Saved entries
------------------------------

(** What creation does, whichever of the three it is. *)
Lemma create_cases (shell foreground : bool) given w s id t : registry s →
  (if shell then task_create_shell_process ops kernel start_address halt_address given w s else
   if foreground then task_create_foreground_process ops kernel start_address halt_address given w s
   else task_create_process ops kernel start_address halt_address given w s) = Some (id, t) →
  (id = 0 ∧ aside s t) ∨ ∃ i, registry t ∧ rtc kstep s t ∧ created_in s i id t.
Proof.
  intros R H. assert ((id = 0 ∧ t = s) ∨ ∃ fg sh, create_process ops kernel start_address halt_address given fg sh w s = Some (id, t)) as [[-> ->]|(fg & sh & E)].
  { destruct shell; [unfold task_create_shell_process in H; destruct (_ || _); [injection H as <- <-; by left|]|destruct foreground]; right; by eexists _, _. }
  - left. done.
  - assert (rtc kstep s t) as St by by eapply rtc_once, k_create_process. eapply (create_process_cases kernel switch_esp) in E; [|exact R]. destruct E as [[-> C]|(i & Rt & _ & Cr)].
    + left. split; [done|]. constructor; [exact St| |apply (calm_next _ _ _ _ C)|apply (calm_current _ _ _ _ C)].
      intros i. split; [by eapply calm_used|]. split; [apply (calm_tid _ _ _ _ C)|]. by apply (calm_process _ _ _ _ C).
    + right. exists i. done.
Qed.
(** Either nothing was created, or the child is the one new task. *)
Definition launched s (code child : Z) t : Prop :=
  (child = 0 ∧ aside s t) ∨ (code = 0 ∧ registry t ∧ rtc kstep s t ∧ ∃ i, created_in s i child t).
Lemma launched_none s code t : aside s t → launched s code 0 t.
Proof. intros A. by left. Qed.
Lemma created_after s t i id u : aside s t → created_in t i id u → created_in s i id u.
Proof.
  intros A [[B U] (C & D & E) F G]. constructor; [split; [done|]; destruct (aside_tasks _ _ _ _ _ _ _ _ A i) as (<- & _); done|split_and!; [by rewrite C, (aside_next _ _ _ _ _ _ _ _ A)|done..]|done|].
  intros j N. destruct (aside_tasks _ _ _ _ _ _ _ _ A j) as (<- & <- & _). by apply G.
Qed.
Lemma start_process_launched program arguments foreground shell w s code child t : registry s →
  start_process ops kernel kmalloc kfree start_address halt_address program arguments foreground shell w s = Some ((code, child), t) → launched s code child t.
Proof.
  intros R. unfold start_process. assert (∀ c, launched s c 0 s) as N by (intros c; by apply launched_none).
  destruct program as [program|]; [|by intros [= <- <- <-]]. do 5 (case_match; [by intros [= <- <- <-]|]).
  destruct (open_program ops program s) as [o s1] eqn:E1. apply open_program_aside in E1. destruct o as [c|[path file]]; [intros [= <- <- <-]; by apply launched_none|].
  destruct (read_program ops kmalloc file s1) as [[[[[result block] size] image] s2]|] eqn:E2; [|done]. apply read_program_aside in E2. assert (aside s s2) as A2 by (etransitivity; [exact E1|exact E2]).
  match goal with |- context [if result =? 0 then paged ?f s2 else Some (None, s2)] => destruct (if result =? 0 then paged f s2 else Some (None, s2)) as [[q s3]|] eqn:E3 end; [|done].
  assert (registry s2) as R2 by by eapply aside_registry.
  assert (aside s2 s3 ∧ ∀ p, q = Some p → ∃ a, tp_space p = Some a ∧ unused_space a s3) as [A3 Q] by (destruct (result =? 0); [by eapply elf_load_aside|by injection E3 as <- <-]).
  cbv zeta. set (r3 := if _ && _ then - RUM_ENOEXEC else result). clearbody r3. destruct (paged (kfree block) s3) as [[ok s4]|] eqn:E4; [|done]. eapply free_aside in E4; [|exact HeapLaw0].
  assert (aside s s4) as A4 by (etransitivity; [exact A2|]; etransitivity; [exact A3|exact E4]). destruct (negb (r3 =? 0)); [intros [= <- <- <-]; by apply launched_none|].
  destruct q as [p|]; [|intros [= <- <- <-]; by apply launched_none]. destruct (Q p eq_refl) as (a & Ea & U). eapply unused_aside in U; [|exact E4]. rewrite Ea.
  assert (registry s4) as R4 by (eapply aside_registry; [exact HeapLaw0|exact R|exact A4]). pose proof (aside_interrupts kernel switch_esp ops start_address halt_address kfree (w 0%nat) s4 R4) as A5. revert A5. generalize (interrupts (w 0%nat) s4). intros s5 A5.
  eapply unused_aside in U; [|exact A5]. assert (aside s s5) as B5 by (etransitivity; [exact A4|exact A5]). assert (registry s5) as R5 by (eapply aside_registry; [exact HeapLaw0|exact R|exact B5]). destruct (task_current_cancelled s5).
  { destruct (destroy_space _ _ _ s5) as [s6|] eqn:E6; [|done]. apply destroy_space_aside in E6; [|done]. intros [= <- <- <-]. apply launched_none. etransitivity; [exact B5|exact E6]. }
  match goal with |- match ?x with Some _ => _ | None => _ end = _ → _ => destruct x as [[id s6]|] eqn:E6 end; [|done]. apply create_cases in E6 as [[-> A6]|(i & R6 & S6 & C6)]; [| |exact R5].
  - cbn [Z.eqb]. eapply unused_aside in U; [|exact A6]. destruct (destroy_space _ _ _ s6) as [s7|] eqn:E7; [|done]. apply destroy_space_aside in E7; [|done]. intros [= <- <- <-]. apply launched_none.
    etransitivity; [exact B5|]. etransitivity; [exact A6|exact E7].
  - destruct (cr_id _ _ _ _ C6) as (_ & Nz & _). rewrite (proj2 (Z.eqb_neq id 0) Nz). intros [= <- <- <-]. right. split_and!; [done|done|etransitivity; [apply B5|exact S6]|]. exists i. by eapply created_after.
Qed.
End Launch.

------------------------------

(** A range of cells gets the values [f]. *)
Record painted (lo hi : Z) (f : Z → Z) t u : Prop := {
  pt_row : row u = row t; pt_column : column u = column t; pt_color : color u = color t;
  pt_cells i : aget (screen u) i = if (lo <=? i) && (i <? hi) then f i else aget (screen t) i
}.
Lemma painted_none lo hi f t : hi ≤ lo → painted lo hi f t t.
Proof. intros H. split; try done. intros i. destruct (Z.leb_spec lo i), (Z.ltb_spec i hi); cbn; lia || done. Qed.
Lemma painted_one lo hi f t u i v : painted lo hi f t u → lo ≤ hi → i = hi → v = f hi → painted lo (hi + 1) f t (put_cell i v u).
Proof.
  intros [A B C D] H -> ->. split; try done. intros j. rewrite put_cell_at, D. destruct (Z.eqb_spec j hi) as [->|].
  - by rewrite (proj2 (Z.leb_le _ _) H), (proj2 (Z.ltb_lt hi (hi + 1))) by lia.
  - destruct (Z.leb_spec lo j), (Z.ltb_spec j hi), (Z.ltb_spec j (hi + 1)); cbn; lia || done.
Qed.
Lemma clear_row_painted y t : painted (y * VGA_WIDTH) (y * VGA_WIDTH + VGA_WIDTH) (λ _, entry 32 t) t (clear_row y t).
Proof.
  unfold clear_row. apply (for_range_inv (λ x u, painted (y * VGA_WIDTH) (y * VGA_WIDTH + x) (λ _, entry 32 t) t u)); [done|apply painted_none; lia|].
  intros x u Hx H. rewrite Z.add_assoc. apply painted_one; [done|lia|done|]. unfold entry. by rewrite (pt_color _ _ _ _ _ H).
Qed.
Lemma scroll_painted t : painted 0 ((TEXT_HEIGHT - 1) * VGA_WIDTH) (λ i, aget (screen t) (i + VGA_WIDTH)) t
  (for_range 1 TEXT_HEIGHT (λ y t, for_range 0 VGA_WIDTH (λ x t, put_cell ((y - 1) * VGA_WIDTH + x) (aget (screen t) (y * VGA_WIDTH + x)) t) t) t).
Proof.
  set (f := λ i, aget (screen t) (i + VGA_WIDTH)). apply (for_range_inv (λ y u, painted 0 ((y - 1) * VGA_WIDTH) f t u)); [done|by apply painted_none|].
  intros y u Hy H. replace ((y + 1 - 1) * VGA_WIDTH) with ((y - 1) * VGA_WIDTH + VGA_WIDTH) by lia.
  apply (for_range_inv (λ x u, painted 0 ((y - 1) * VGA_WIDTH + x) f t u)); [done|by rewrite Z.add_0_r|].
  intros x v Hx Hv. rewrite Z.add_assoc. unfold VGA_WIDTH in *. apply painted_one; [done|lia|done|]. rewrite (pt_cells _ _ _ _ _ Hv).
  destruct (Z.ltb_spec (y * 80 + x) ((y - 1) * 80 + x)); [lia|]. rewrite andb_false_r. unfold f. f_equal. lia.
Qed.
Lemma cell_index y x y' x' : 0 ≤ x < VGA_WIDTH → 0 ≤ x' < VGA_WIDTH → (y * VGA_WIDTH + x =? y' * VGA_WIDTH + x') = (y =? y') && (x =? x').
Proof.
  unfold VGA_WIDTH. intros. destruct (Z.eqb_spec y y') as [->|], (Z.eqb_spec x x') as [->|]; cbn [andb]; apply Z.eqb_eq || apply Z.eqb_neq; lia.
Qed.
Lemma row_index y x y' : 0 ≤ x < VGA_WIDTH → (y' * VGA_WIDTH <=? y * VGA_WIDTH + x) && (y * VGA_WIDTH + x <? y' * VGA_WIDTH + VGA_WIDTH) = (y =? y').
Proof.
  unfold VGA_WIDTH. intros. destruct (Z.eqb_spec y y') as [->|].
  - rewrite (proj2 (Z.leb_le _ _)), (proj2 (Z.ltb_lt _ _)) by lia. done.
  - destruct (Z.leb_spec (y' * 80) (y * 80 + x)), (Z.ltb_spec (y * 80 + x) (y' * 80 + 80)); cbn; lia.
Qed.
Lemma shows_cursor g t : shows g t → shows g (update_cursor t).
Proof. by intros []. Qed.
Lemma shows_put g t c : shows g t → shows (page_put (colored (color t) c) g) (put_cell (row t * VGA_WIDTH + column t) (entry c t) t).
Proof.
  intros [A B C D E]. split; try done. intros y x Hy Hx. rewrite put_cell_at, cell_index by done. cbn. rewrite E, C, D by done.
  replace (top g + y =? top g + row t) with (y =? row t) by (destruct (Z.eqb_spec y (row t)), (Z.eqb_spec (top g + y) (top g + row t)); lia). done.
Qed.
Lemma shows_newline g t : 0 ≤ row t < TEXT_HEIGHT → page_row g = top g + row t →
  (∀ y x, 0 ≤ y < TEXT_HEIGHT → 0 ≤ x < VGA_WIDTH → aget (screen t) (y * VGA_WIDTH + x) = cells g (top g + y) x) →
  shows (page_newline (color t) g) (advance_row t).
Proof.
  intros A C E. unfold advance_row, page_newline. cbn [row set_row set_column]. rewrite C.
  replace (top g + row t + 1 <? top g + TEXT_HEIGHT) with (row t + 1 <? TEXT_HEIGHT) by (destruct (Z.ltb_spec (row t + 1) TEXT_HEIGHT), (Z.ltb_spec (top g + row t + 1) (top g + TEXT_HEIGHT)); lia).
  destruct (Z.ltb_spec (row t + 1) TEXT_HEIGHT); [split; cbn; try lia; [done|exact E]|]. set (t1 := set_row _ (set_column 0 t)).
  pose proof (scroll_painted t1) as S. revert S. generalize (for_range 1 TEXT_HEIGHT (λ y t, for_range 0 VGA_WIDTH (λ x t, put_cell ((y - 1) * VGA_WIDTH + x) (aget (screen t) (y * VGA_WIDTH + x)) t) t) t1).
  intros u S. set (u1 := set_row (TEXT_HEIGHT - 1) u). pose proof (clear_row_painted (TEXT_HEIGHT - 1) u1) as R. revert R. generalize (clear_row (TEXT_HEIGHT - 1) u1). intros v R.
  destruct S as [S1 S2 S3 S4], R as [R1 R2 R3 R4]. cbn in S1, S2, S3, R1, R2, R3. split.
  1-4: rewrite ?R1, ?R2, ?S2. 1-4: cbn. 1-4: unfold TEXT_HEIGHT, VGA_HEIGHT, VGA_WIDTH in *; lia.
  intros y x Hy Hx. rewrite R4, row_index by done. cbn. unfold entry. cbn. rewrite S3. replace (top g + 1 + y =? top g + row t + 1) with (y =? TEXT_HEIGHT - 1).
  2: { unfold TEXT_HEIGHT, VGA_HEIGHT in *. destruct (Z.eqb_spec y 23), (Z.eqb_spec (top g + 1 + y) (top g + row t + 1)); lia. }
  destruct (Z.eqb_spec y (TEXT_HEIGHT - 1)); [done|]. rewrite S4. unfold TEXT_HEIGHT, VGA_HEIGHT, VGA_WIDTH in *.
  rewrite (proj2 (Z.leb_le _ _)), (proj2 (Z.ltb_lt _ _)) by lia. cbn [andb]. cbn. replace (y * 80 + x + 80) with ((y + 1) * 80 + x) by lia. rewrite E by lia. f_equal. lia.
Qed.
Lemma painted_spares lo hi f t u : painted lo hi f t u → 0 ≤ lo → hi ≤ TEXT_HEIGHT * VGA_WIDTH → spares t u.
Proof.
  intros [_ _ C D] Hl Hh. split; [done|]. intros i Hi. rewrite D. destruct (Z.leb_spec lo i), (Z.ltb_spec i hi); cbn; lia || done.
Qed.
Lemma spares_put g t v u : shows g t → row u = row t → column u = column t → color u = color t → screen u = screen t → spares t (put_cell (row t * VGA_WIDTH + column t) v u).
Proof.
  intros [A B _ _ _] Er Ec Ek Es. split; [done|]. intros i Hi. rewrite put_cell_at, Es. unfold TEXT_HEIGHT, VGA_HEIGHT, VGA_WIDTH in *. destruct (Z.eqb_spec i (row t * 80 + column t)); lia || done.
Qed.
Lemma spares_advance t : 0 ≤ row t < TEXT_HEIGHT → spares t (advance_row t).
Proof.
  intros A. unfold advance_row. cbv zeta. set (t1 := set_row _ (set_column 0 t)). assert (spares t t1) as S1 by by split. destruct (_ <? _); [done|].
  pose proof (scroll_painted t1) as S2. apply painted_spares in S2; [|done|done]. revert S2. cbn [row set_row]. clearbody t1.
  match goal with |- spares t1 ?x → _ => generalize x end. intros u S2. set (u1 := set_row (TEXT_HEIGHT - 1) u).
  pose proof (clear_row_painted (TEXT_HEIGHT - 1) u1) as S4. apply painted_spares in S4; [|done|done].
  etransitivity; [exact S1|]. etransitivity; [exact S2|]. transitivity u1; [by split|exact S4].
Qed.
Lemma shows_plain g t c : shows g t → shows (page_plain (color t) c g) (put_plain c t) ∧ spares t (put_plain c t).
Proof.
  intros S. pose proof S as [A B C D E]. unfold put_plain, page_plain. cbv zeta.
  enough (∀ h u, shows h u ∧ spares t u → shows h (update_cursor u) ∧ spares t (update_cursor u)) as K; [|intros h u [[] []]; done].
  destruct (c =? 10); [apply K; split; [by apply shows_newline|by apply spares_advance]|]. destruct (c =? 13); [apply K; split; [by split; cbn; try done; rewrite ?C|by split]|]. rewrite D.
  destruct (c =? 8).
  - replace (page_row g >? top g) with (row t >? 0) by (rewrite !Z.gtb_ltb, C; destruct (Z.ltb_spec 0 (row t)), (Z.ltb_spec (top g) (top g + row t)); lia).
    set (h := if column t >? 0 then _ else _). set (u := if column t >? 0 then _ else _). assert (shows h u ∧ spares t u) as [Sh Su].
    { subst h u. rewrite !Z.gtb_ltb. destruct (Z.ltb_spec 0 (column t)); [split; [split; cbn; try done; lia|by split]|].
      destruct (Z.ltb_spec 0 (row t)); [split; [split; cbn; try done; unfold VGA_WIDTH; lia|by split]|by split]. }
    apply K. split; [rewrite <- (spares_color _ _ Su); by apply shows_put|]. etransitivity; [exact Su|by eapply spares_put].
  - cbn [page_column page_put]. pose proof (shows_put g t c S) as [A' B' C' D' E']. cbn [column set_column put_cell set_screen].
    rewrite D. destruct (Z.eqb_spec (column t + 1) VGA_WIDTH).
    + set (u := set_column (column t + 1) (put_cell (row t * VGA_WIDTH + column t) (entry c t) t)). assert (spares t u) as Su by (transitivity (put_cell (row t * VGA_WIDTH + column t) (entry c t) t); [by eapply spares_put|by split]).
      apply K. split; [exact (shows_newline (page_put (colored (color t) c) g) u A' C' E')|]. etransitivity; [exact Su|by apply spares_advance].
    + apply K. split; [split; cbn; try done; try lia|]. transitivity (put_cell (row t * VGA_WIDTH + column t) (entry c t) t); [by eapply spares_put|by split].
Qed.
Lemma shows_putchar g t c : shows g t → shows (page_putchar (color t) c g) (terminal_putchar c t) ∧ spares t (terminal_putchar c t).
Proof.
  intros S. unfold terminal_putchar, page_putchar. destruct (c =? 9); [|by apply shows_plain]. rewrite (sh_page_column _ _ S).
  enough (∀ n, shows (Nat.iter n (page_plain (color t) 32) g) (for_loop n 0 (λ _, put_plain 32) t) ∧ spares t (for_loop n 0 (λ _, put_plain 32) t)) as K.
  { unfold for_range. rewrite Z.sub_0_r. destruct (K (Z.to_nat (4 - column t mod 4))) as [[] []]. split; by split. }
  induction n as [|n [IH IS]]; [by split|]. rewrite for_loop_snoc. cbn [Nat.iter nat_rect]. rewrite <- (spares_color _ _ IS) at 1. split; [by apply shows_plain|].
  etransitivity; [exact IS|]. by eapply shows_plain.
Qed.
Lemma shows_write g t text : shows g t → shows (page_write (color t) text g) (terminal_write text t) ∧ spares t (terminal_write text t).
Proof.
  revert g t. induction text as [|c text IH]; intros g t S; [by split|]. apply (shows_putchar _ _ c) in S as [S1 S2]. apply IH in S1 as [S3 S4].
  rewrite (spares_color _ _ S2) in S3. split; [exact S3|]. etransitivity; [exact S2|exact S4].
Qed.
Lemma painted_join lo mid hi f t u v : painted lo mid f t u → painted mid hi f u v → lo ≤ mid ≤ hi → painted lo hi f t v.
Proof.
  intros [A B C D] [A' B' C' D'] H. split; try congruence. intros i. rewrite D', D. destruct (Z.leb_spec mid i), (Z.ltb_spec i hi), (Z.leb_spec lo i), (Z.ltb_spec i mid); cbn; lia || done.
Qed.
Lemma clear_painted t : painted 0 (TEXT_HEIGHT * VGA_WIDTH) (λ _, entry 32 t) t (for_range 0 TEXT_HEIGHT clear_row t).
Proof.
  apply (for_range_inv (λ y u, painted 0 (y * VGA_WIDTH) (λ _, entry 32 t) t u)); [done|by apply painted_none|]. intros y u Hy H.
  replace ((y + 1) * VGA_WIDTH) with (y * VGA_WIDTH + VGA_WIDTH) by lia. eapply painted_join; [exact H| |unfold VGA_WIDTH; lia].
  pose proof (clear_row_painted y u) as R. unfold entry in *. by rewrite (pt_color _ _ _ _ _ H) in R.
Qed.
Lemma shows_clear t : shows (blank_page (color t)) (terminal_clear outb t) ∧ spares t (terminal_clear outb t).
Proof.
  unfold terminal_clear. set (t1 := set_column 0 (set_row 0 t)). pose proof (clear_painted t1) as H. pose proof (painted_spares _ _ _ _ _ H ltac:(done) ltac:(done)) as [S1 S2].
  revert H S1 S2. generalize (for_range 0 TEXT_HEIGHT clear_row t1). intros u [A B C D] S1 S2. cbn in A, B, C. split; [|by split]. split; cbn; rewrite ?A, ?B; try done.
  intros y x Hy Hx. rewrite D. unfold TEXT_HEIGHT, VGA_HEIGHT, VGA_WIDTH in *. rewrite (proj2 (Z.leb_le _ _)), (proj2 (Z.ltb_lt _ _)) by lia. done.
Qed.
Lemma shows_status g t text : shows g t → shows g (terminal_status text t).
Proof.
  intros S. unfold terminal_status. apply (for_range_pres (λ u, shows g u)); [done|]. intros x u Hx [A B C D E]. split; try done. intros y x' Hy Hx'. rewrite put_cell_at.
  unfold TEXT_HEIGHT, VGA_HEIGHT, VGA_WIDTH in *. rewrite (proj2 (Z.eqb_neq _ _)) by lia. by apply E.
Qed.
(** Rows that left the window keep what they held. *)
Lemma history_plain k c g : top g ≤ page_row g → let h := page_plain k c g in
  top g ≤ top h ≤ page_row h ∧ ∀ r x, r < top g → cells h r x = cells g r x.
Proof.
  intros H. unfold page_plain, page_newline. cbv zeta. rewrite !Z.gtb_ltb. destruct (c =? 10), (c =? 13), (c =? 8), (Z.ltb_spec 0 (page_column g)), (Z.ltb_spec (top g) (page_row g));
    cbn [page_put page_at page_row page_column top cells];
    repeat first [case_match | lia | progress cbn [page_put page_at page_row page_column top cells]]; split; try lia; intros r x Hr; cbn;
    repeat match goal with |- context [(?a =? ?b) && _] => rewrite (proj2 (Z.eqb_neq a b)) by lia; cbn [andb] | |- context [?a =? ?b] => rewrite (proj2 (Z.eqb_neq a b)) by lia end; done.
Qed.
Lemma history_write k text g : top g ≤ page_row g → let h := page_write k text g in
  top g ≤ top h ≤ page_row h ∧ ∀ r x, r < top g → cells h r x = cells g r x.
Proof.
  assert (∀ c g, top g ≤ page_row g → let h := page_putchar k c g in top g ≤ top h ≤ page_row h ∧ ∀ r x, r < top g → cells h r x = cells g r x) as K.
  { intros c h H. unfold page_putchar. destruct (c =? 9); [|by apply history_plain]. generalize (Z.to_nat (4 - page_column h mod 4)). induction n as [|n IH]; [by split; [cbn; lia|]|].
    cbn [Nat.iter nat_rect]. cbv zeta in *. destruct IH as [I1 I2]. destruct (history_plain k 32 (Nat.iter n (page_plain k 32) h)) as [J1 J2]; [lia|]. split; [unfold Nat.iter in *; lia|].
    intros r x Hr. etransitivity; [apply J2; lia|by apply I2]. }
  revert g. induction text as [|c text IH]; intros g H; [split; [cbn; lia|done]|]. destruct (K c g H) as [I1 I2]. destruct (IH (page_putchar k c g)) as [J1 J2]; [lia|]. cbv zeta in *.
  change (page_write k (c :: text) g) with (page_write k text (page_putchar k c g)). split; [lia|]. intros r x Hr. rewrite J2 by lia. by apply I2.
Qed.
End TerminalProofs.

------------------------------

What is expected:
The expected answer is an exact copy of the lines above, beginning at the line with "replace ((y + 1)" and ending at the line with "intros H. unfold", with both ends in.

Output of the exercise:
  replace ((y + 1) * VGA_WIDTH) with (y * VGA_WIDTH + VGA_WIDTH) by lia. eapply painted_join; [exact H| |unfold VGA_WIDTH; lia].
  pose proof (clear_row_painted y u) as R. unfold entry in *. by rewrite (pt_color _ _ _ _ _ H) in R.
Qed.
Lemma shows_clear t : shows (blank_page (color t)) (terminal_clear outb t) ∧ spares t (terminal_clear outb t).
Proof.
  unfold terminal_clear. set (t1 := set_column 0 (set_row 0 t)). pose proof (clear_painted t1) as H. pose proof (painted_spares _ _ _ _ _ H ltac:(done) ltac:(done)) as [S1 S2].
  revert H S1 S2. generalize (for_range 0 TEXT_HEIGHT clear_row t1). intros u [A B C D] S1 S2. cbn in A, B, C. split; [|by split]. split; cbn; rewrite ?A, ?B; try done.
  intros y x Hy Hx. rewrite D. unfold TEXT_HEIGHT, VGA_HEIGHT, VGA_WIDTH in *. rewrite (proj2 (Z.leb_le _ _)), (proj2 (Z.ltb_lt _ _)) by lia. done.
Qed.
Lemma shows_status g t text : shows g t → shows g (terminal_status text t).
Proof.
  intros S. unfold terminal_status. apply (for_range_pres (λ u, shows g u)); [done|]. intros x u Hx [A B C D E]. split; try done. intros y x' Hy Hx'. rewrite put_cell_at.
  unfold TEXT_HEIGHT, VGA_HEIGHT, VGA_WIDTH in *. rewrite (proj2 (Z.eqb_neq _ _)) by lia. by apply E.
Qed.
(** Rows that left the window keep what they held. *)
Lemma history_plain k c g : top g ≤ page_row g → let h := page_plain k c g in
  top g ≤ top h ≤ page_row h ∧ ∀ r x, r < top g → cells h r x = cells g r x.
Proof.
  intros H. unfold page_plain, page_newline. cbv zeta. rewrite !Z.gtb_ltb. destruct (c =? 10), (c =? 13), (c =? 8), (Z.ltb_spec 0 (page_column g)), (Z.ltb_spec (top g) (page_row g));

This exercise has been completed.